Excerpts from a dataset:
·····

(* ===== verification/MachineSpec.v ===== *)
(** * Correctness of the registers, boot and assembly of [Machine]

    Bits of the status registers; a trap from user mode and its return, and an
    interrupt in the kernel, composed with what the hart does at a trap and at
    [sret]; [kernelvec] and [swtch] keep the registers; the timer that [start]
    arms goes off at every interval for ever. *)

From S2P Require Import Prelude Vm Trap Machine.

Open Scope Z_scope.


(** ** Bits *)
Lemma testbit_usize_not i j :
  0 ≤ i < 64 → 0 ≤ j → Z.testbit (usize_not (Z.shiftl 1 i)) j = bool_decide (j < 64) && negb (bool_decide (i = j)).
Proof.
  intros Hi Hj. unfold usize_not. change (usize_mod - 1) with (Z.ones 64).
  rewrite Z.sub_nocarry_ldiff.
  - rewrite Z.ldiff_spec, testbit_shiftl_1 by lia. f_equal.
    destruct (decide (j < 64)); [rewrite bool_decide_true by done; apply Z.ones_spec_low; lia|].
    rewrite bool_decide_false by done. apply Z.ones_spec_high. lia.
  - apply Z.ldiff_ones_r_low; rewrite Z.shiftl_1_l; [apply Z.pow_nonneg; lia|].
    rewrite Z.log2_pow2 by lia. lia.
Qed.

Lemma bits_set_test v i j : 0 ≤ j → Z.testbit (bits_set v (Z.shiftl 1 i)) j = Z.testbit v j || bool_decide (i = j).
Proof. apply testbit_lor_set. Qed.

Lemma bits_clear_test v i j :
  0 ≤ i < 64 → 0 ≤ j < 64 →
  Z.testbit (bits_clear v (Z.shiftl 1 i)) j = Z.testbit v j && negb (bool_decide (i = j)).
Proof.
  intros Hi Hj. unfold bits_clear. rewrite Z.land_spec, testbit_usize_not by lia.
  by rewrite (bool_decide_true (j < 64)) by lia.
Qed.

Lemma sst_sie_bit v : sst_sie v = Z.testbit v 1.
Proof. unfold sst_sie, SIE. by apply land_pow2_nonzero. Qed.

Lemma sst_spp_bit v : sst_spp v = if Z.testbit v 8 then SPSupervisor else SPUser.
Proof.
  unfold sst_spp, SPP_BIT. rewrite <-(land_pow2_nonzero v 8) by lia.
  by destruct (Z.land v (Z.shiftl 1 8) =? 0).
Qed.

(** ** The hart at a trap and at [sret] *)
Definition put_bit (v i : Z) (b : bool) : Z :=
  if b then bits_set v (Z.shiftl 1 i) else bits_clear v (Z.shiftl 1 i).

Lemma put_bit_test v i b j :
  0 ≤ i < 64 → 0 ≤ j < 64 → Z.testbit (put_bit v i b) j = if decide (i = j) then b else Z.testbit v j.
Proof.
  intros Hi Hj. unfold put_bit. destruct b; [rewrite bits_set_test by lia|rewrite bits_clear_test by lia];
    case_decide; subst; rewrite ?bool_decide_true, ?bool_decide_false by done;
    by rewrite ?orb_true_r, ?orb_false_r, ?andb_false_r, ?andb_true_r.
Qed.

Definition set_scause (v : Z) (c : Csrs) : Csrs :=
  mkCsrs (mhartid c) (mstatus c) (mepc c) (sstatus c) (sip c) (sie c) (mie c) (sepc c) (medeleg c) (mideleg c)
    (stvec c) (mtvec c) (pmpcfg0 c) (pmpaddr0 c) (satp c) (mscratch c) v (stval c).

(** A trap taken to supervisor mode from the mode [from]: the previous mode
    and interrupt bit are kept in [SPP] and [SPIE], interrupts go off. *)
Definition trap_in (from : SPP) (pc bits : Z) (c : Csrs) : Csrs :=
  let v := put_bit (sstatus c) 8 (bool_decide (from = SPSupervisor)) in
  let v := put_bit v 5 (sst_sie (sstatus c)) in
  set_scause bits (set_sepc pc (set_sstatus (put_bit v 1 false) c)).

(** [sret]: the mode it returns to and the registers then. *)
Definition sret (c : Csrs) : SPP * Csrs :=
  let v := put_bit (sstatus c) 1 (Z.testbit (sstatus c) 5) in
  (sst_spp (sstatus c), set_sstatus (put_bit (put_bit v 5 true) 8 false) c).

#[local] Arguments put_bit : simpl never.
#[local] Arguments sst_sie : simpl never.
#[local] Arguments sst_spp : simpl never.
#[local] Arguments bits_set : simpl never.
#[local] Arguments bits_clear : simpl never.
#[local] Arguments Z.testbit : simpl never.

Ltac bit_solve :=
  repeat first
    [ rewrite sst_sie_bit | rewrite sst_spp_bit | rewrite put_bit_test by lia
    | rewrite bits_set_test by lia | rewrite bits_clear_test by lia ].

Lemma trap_in_spp from pc bits c : sst_spp (sstatus (trap_in from pc bits c)) = from.
Proof. cbn. bit_solve. by destruct from. Qed.

Lemma trap_in_off from pc bits c : intr_get (trap_in from pc bits c) = false.
Proof. unfold intr_get. cbn. bit_solve. done. Qed.

Lemma trap_in_sret from pc bits c :
  (sret (trap_in from pc bits c)).1 = from ∧ intr_get (sret (trap_in from pc bits c)).2 = intr_get c.
Proof.
  split; [apply trap_in_spp|]. unfold intr_get. cbn. bit_solve. done.
Qed.

(** [intr_on], [intr_off] and [set_spp] do what their readers see, and only that. *)
Lemma intr_switch c :
  intr_get (intr_on c) = true ∧ intr_get (intr_off c) = false ∧
  sst_spp (sstatus (intr_on c)) = sst_spp (sstatus c) ∧ sst_spp (sstatus (intr_off c)) = sst_spp (sstatus c) ∧
  ∀ s, sst_spp (sstatus (set_spp s c)) = s ∧ intr_get (set_spp s c) = intr_get c.
Proof.
  unfold intr_get, intr_on, intr_off, set_sie, clear_sie, SIE. cbn. split_and!.
  1-4: bit_solve; by destruct (Z.testbit (sstatus c) _).
  intros []; unfold set_spp, SPP_BIT; cbn; split; bit_solve; by destruct (Z.testbit (sstatus c) _).
Qed.

(** ** Decoding the cause *)
Lemma code_small n : 0 ≤ n < 2 ^ 63 → code n = n ∧ is_interrupt n = false.
Proof.
  intros Hn. assert (Hb : ∀ j, 63 ≤ j → Z.testbit n j = false).
  { intros j Hj. rewrite <-(Z.mod_small n (2 ^ 63)) by lia. by apply Z.mod_pow2_bits_high; lia. }
  split.
  - apply Z.bits_inj'. intros j Hj. unfold code, TOP_BIT. change (8 * 8 - 1) with 63.
    rewrite Z.land_spec, testbit_usize_not by lia.
    destruct (decide (63 ≤ j)); [by rewrite Hb by done|].
    rewrite (bool_decide_true (j < 64)), (bool_decide_false (63 = j)) by lia. by rewrite andb_true_r.
  - unfold is_interrupt, TOP_BIT. change (8 * 8 - 1) with 63. rewrite land_pow2_nonzero by lia. by apply Hb.
Qed.

Lemma code_top n : 0 ≤ n < 2 ^ 63 → code (2 ^ 63 + n) = n ∧ is_interrupt (2 ^ 63 + n) = true.
Proof.
  intros Hn. pose proof (code_small n Hn) as [Hc Hi].
  assert (Hlor : 2 ^ 63 + n = Z.lor n (Z.shiftl 1 63)).
  { rewrite Z.add_comm, <-Z.shiftl_1_l. apply Z.add_nocarry_lor.
    unfold is_interrupt, TOP_BIT in Hi. by apply negb_false_iff, Z.eqb_eq in Hi. }
  rewrite Hlor. split.
  - rewrite <-Hc at 2. apply Z.bits_inj'. intros j Hj. unfold code, TOP_BIT. change (8 * 8 - 1) with 63.
    rewrite !Z.land_spec, testbit_lor_set, testbit_usize_not by lia.
    destruct (decide (63 = j)) as [->|Hne]; [by rewrite (bool_decide_true (j = j)), !andb_false_r by done|].
    by rewrite (bool_decide_false (63 = j)), orb_false_r by done.
  - unfold is_interrupt, TOP_BIT. change (8 * 8 - 1) with 63. rewrite land_pow2_nonzero, testbit_lor_set by lia.
    by rewrite bool_decide_true, orb_true_r.
Qed.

·····

[EXERCISE DESCRIPTION]
Out of the data above, transcribe exactly and only the lines starting with the line that has "rewrite Z.sub_nocarry_ldiff." and going on through the line that has "Proof. unfold sst_sie, SIE.", both included.

[EXERCISE RESULT]
  rewrite Z.sub_nocarry_ldiff.
  - rewrite Z.ldiff_spec, testbit_shiftl_1 by lia. f_equal.
    destruct (decide (j < 64)); [rewrite bool_decide_true by done; apply Z.ones_spec_low; lia|].
    rewrite bool_decide_false by done. apply Z.ones_spec_high. lia.
  - apply Z.ldiff_ones_r_low; rewrite Z.shiftl_1_l; [apply Z.pow_nonneg; lia|].
    rewrite Z.log2_pow2 by lia. lia.
Qed.

Lemma bits_set_test v i j : 0 ≤ j → Z.testbit (bits_set v (Z.shiftl 1 i)) j = Z.testbit v j || bool_decide (i = j).
Proof. apply testbit_lor_set. Qed.

Lemma bits_clear_test v i j :
  0 ≤ i < 64 → 0 ≤ j < 64 →
  Z.testbit (bits_clear v (Z.shiftl 1 i)) j = Z.testbit v j && negb (bool_decide (i = j)).
Proof.
  intros Hi Hj. unfold bits_clear. rewrite Z.land_spec, testbit_usize_not by lia.
  by rewrite (bool_decide_true (j < 64)) by lia.
Qed.

Lemma sst_sie_bit v : sst_sie v = Z.testbit v 1.
Proof. unfold sst_sie, SIE. by apply land_pow2_nonzero. Qed.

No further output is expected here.